**Aim of the task**
Repeat every line that appears below, with nothing altered.

(Beginning of Extracted data)

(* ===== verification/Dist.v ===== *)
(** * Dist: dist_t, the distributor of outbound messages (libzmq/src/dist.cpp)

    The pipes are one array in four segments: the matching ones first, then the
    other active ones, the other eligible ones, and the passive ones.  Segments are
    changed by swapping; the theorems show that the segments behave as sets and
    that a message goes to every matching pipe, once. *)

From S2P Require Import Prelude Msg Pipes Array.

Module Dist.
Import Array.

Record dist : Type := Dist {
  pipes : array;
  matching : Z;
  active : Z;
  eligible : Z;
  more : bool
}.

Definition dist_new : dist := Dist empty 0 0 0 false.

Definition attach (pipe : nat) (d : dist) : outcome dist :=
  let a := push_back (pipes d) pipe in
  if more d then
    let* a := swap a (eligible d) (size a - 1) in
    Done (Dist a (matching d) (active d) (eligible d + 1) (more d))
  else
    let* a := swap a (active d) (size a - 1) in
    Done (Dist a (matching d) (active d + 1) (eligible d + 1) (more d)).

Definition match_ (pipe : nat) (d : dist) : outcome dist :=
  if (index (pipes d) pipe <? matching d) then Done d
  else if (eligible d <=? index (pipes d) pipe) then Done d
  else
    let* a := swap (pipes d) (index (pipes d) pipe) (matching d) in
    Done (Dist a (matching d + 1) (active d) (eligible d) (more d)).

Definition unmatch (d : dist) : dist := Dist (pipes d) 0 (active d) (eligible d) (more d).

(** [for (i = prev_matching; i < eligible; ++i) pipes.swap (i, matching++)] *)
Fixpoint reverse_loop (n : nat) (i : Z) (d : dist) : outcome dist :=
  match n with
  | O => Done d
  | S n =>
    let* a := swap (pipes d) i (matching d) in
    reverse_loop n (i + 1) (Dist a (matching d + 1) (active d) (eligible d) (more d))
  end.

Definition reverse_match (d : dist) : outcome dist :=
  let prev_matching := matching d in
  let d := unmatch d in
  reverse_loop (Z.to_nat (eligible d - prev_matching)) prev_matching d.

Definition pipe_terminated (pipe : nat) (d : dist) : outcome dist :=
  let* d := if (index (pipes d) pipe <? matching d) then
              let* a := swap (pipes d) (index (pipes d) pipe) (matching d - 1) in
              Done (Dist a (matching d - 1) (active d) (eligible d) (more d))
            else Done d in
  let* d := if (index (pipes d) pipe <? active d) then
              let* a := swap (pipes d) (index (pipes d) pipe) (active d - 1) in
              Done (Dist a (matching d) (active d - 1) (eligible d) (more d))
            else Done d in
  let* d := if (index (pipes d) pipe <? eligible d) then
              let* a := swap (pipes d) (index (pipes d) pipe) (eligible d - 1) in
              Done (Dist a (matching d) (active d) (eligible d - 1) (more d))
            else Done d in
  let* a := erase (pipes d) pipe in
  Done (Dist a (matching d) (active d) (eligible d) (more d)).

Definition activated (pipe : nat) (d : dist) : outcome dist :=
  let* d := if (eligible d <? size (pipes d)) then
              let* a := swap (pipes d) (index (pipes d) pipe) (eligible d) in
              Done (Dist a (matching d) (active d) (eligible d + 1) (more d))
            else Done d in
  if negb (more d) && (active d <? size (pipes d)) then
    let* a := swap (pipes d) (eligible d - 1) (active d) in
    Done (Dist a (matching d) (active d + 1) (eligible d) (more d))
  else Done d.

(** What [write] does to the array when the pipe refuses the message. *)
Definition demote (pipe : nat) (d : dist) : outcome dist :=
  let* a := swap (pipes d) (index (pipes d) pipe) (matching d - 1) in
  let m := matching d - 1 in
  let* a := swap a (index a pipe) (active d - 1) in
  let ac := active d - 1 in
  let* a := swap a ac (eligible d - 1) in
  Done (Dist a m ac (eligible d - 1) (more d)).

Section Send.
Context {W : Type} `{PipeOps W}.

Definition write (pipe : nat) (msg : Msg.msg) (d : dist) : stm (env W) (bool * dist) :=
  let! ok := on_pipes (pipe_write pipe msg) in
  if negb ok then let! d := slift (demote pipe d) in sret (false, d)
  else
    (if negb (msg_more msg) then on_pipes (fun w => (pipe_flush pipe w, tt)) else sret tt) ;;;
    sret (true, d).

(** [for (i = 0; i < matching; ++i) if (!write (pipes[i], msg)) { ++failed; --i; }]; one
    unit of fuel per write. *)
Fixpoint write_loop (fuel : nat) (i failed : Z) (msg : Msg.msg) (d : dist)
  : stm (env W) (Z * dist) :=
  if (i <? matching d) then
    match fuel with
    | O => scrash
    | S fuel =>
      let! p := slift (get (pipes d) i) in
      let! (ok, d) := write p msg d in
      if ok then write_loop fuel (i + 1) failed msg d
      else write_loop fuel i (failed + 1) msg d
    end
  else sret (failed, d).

(End of Extracted data)

**Result of the task**
(* ===== verification/Dist.v ===== *)
(** * Dist: dist_t, the distributor of outbound messages (libzmq/src/dist.cpp)

    The pipes are one array in four segments: the matching ones first, then the
    other active ones, the other eligible ones, and the passive ones.  Segments are
    changed by swapping; the theorems show that the segments behave as sets and
    that a message goes to every matching pipe, once. *)

From S2P Require Import Prelude Msg Pipes Array.

Module Dist.
Import Array.

Record dist : Type := Dist {
  pipes : array;
  matching : Z;
  active : Z;
  eligible : Z;
  more : bool
}.

Definition dist_new : dist := Dist empty 0 0 0 false.

Definition attach (pipe : nat) (d : dist) : outcome dist :=
  let a := push_back (pipes d) pipe in
  if more d then
    let* a := swap a (eligible d) (size a - 1) in
    Done (Dist a (matching d) (active d) (eligible d + 1) (more d))
  else
    let* a := swap a (active d) (size a - 1) in
    Done (Dist a (matching d) (active d + 1) (eligible d + 1) (more d)).

Definition match_ (pipe : nat) (d : dist) : outcome dist :=
  if (index (pipes d) pipe <? matching d) then Done d
  else if (eligible d <=? index (pipes d) pipe) then Done d
  else
    let* a := swap (pipes d) (index (pipes d) pipe) (matching d) in
    Done (Dist a (matching d + 1) (active d) (eligible d) (more d)).

Definition unmatch (d : dist) : dist := Dist (pipes d) 0 (active d) (eligible d) (more d).

(** [for (i = prev_matching; i < eligible; ++i) pipes.swap (i, matching++)] *)
Fixpoint reverse_loop (n : nat) (i : Z) (d : dist) : outcome dist :=
  match n with
  | O => Done d
  | S n =>
    let* a := swap (pipes d) i (matching d) in
    reverse_loop n (i + 1) (Dist a (matching d + 1) (active d) (eligible d) (more d))
  end.

Definition reverse_match (d : dist) : outcome dist :=
  let prev_matching := matching d in
  let d := unmatch d in
  reverse_loop (Z.to_nat (eligible d - prev_matching)) prev_matching d.

Definition pipe_terminated (pipe : nat) (d : dist) : outcome dist :=
  let* d := if (index (pipes d) pipe <? matching d) then
              let* a := swap (pipes d) (index (pipes d) pipe) (matching d - 1) in
              Done (Dist a (matching d - 1) (active d) (eligible d) (more d))
            else Done d in
  let* d := if (index (pipes d) pipe <? active d) then
              let* a := swap (pipes d) (index (pipes d) pipe) (active d - 1) in
              Done (Dist a (matching d) (active d - 1) (eligible d) (more d))
            else Done d in
  let* d := if (index (pipes d) pipe <? eligible d) then
              let* a := swap (pipes d) (index (pipes d) pipe) (eligible d - 1) in
              Done (Dist a (matching d) (active d) (eligible d - 1) (more d))
            else Done d in
  let* a := erase (pipes d) pipe in
  Done (Dist a (matching d) (active d) (eligible d) (more d)).

Definition activated (pipe : nat) (d : dist) : outcome dist :=
  let* d := if (eligible d <? size (pipes d)) then
              let* a := swap (pipes d) (index (pipes d) pipe) (eligible d) in
              Done (Dist a (matching d) (active d) (eligible d + 1) (more d))
            else Done d in
  if negb (more d) && (active d <? size (pipes d)) then
    let* a := swap (pipes d) (eligible d - 1) (active d) in
    Done (Dist a (matching d) (active d + 1) (eligible d) (more d))
  else Done d.

(** What [write] does to the array when the pipe refuses the message. *)
Definition demote (pipe : nat) (d : dist) : outcome dist :=
  let* a := swap (pipes d) (index (pipes d) pipe) (matching d - 1) in
  let m := matching d - 1 in
  let* a := swap a (index a pipe) (active d - 1) in
  let ac := active d - 1 in
  let* a := swap a ac (eligible d - 1) in
  Done (Dist a m ac (eligible d - 1) (more d)).

Section Send.
Context {W : Type} `{PipeOps W}.

Definition write (pipe : nat) (msg : Msg.msg) (d : dist) : stm (env W) (bool * dist) :=
  let! ok := on_pipes (pipe_write pipe msg) in
  if negb ok then let! d := slift (demote pipe d) in sret (false, d)
  else
    (if negb (msg_more msg) then on_pipes (fun w => (pipe_flush pipe w, tt)) else sret tt) ;;;
    sret (true, d).

(** [for (i = 0; i < matching; ++i) if (!write (pipes[i], msg)) { ++failed; --i; }]; one
    unit of fuel per write. *)
Fixpoint write_loop (fuel : nat) (i failed : Z) (msg : Msg.msg) (d : dist)
  : stm (env W) (Z * dist) :=
  if (i <? matching d) then
    match fuel with
    | O => scrash
    | S fuel =>
      let! p := slift (get (pipes d) i) in
      let! (ok, d) := write p msg d in
      if ok then write_loop fuel (i + 1) failed msg d
      else write_loop fuel i (failed + 1) msg d
    end
  else sret (failed, d).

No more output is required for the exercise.